• Task goal:
Repeat word for word the opening stretch of the entries, from the first line through the line containing "the dry run".
BEGIN Source records
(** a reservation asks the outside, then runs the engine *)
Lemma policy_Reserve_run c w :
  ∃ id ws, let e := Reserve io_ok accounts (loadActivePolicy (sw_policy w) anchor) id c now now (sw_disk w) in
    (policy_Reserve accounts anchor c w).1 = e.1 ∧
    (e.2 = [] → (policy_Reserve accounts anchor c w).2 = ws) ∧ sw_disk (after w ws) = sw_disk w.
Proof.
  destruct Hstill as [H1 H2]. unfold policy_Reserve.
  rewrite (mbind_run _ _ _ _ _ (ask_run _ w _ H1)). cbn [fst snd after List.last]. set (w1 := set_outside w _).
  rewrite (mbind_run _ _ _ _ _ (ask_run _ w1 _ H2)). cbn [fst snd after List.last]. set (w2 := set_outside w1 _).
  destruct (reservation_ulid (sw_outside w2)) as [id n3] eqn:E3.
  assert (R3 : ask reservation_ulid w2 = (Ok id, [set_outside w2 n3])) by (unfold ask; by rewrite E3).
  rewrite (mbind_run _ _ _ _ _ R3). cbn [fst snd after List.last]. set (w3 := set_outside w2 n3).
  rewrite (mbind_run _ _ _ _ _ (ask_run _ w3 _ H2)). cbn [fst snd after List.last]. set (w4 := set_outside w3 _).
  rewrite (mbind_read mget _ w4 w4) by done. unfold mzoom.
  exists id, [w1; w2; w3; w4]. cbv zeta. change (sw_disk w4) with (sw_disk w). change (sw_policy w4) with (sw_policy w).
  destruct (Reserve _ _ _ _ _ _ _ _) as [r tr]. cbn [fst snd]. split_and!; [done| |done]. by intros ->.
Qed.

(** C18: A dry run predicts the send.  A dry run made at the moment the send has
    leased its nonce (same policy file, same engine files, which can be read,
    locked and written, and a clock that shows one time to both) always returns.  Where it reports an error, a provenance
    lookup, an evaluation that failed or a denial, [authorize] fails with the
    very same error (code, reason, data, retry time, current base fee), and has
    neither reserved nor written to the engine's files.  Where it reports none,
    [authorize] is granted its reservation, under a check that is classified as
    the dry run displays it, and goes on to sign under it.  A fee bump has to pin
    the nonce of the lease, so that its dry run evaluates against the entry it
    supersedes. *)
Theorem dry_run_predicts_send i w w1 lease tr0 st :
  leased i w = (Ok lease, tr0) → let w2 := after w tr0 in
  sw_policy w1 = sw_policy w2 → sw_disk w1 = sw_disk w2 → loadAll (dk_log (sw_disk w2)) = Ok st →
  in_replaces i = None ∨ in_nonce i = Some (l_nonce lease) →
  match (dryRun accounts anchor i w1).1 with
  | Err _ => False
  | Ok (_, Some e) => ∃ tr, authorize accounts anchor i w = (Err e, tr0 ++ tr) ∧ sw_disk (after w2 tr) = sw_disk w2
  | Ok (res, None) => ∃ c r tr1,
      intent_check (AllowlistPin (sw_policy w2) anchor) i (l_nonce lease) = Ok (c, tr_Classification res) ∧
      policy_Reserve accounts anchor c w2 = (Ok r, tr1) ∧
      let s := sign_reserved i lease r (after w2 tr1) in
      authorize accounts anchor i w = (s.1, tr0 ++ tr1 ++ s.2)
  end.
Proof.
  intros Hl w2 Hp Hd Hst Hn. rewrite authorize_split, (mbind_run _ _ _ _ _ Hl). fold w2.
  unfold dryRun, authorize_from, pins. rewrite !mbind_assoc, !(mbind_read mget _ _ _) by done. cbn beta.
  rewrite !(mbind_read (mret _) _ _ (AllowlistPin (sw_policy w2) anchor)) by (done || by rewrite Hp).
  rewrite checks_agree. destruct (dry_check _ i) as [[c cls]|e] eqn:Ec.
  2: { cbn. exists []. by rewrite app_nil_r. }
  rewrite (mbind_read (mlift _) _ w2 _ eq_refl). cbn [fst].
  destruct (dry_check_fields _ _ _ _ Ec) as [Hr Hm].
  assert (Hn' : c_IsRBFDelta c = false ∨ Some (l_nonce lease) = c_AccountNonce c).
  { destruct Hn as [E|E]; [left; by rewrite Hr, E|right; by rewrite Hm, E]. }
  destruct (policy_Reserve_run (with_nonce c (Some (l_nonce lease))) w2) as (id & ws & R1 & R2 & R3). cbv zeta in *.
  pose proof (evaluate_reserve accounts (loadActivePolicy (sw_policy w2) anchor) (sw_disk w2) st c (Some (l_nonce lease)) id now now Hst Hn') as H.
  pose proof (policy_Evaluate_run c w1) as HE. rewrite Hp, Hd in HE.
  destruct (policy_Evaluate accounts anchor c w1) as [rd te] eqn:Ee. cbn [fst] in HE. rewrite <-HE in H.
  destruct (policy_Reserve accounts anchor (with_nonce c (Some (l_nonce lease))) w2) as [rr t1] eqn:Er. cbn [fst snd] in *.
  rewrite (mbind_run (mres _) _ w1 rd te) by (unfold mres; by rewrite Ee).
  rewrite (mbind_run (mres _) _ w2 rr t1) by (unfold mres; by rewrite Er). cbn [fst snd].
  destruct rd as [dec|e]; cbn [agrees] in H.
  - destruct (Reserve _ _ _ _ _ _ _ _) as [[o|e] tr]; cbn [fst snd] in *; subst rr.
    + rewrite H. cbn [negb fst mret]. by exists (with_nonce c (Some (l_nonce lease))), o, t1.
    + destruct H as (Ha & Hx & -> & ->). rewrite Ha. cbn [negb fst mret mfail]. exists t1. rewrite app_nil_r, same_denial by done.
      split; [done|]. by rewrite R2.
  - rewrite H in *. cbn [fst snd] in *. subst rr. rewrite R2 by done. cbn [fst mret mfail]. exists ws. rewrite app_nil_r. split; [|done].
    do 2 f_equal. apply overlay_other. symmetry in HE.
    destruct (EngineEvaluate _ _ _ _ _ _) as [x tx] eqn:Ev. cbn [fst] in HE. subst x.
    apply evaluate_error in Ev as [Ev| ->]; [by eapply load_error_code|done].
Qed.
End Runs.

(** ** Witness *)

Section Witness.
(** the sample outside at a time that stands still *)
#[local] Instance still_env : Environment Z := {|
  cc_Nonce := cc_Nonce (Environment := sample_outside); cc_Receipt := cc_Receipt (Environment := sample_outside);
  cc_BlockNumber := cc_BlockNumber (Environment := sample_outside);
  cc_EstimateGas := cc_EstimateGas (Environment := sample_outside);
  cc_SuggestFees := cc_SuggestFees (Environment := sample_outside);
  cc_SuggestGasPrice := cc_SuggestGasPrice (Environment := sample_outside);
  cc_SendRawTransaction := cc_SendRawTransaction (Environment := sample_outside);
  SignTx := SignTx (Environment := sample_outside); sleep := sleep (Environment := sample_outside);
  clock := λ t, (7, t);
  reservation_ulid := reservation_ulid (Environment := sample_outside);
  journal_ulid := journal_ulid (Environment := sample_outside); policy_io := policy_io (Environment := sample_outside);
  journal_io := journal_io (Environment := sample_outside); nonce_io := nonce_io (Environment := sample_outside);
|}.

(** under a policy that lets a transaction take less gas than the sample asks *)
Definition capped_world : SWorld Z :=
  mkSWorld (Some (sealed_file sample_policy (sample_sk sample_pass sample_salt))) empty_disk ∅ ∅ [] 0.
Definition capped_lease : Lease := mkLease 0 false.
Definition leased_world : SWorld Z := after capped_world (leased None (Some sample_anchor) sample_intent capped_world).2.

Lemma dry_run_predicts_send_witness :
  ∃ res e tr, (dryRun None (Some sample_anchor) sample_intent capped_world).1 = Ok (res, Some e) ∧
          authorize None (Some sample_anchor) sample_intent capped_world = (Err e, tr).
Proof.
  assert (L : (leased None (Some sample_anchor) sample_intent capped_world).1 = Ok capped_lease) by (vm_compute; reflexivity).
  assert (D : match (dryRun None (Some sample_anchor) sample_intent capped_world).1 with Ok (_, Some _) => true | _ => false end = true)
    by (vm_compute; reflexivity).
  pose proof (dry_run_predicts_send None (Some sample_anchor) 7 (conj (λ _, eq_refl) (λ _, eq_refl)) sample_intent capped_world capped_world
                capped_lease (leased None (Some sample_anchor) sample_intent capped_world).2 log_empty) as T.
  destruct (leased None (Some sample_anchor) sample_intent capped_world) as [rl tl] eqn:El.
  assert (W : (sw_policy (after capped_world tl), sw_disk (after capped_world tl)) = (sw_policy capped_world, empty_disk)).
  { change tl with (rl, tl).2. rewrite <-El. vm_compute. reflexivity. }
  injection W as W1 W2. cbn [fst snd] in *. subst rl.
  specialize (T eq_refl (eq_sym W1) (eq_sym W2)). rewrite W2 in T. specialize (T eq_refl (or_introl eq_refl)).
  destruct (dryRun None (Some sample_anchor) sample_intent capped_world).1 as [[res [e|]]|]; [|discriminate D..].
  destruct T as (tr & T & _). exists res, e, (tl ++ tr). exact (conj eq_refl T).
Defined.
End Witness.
END Source records
• Task result:
(** a reservation asks the outside, then runs the engine *)
Lemma policy_Reserve_run c w :
  ∃ id ws, let e := Reserve io_ok accounts (loadActivePolicy (sw_policy w) anchor) id c now now (sw_disk w) in
    (policy_Reserve accounts anchor c w).1 = e.1 ∧
    (e.2 = [] → (policy_Reserve accounts anchor c w).2 = ws) ∧ sw_disk (after w ws) = sw_disk w.
Proof.
  destruct Hstill as [H1 H2]. unfold policy_Reserve.
  rewrite (mbind_run _ _ _ _ _ (ask_run _ w _ H1)). cbn [fst snd after List.last]. set (w1 := set_outside w _).
  rewrite (mbind_run _ _ _ _ _ (ask_run _ w1 _ H2)). cbn [fst snd after List.last]. set (w2 := set_outside w1 _).
  destruct (reservation_ulid (sw_outside w2)) as [id n3] eqn:E3.
  assert (R3 : ask reservation_ulid w2 = (Ok id, [set_outside w2 n3])) by (unfold ask; by rewrite E3).
  rewrite (mbind_run _ _ _ _ _ R3). cbn [fst snd after List.last]. set (w3 := set_outside w2 n3).
  rewrite (mbind_run _ _ _ _ _ (ask_run _ w3 _ H2)). cbn [fst snd after List.last]. set (w4 := set_outside w3 _).
  rewrite (mbind_read mget _ w4 w4) by done. unfold mzoom.
  exists id, [w1; w2; w3; w4]. cbv zeta. change (sw_disk w4) with (sw_disk w). change (sw_policy w4) with (sw_policy w).
  destruct (Reserve _ _ _ _ _ _ _ _) as [r tr]. cbn [fst snd]. split_and!; [done| |done]. by intros ->.
Qed.

(** C18: A dry run predicts the send.  A dry run made at the moment the send has
    leased its nonce (same policy file, same engine files, which can be read,
    locked and written, and a clock that shows one time to both) always returns.  Where it reports an error, a provenance
    lookup, an evaluation that failed or a denial, [authorize] fails with the
    very same error (code, reason, data, retry time, current base fee), and has
    neither reserved nor written to the engine's files.  Where it reports none,
    [authorize] is granted its reservation, under a check that is classified as
    the dry run displays it, and goes on to sign under it.  A fee bump has to pin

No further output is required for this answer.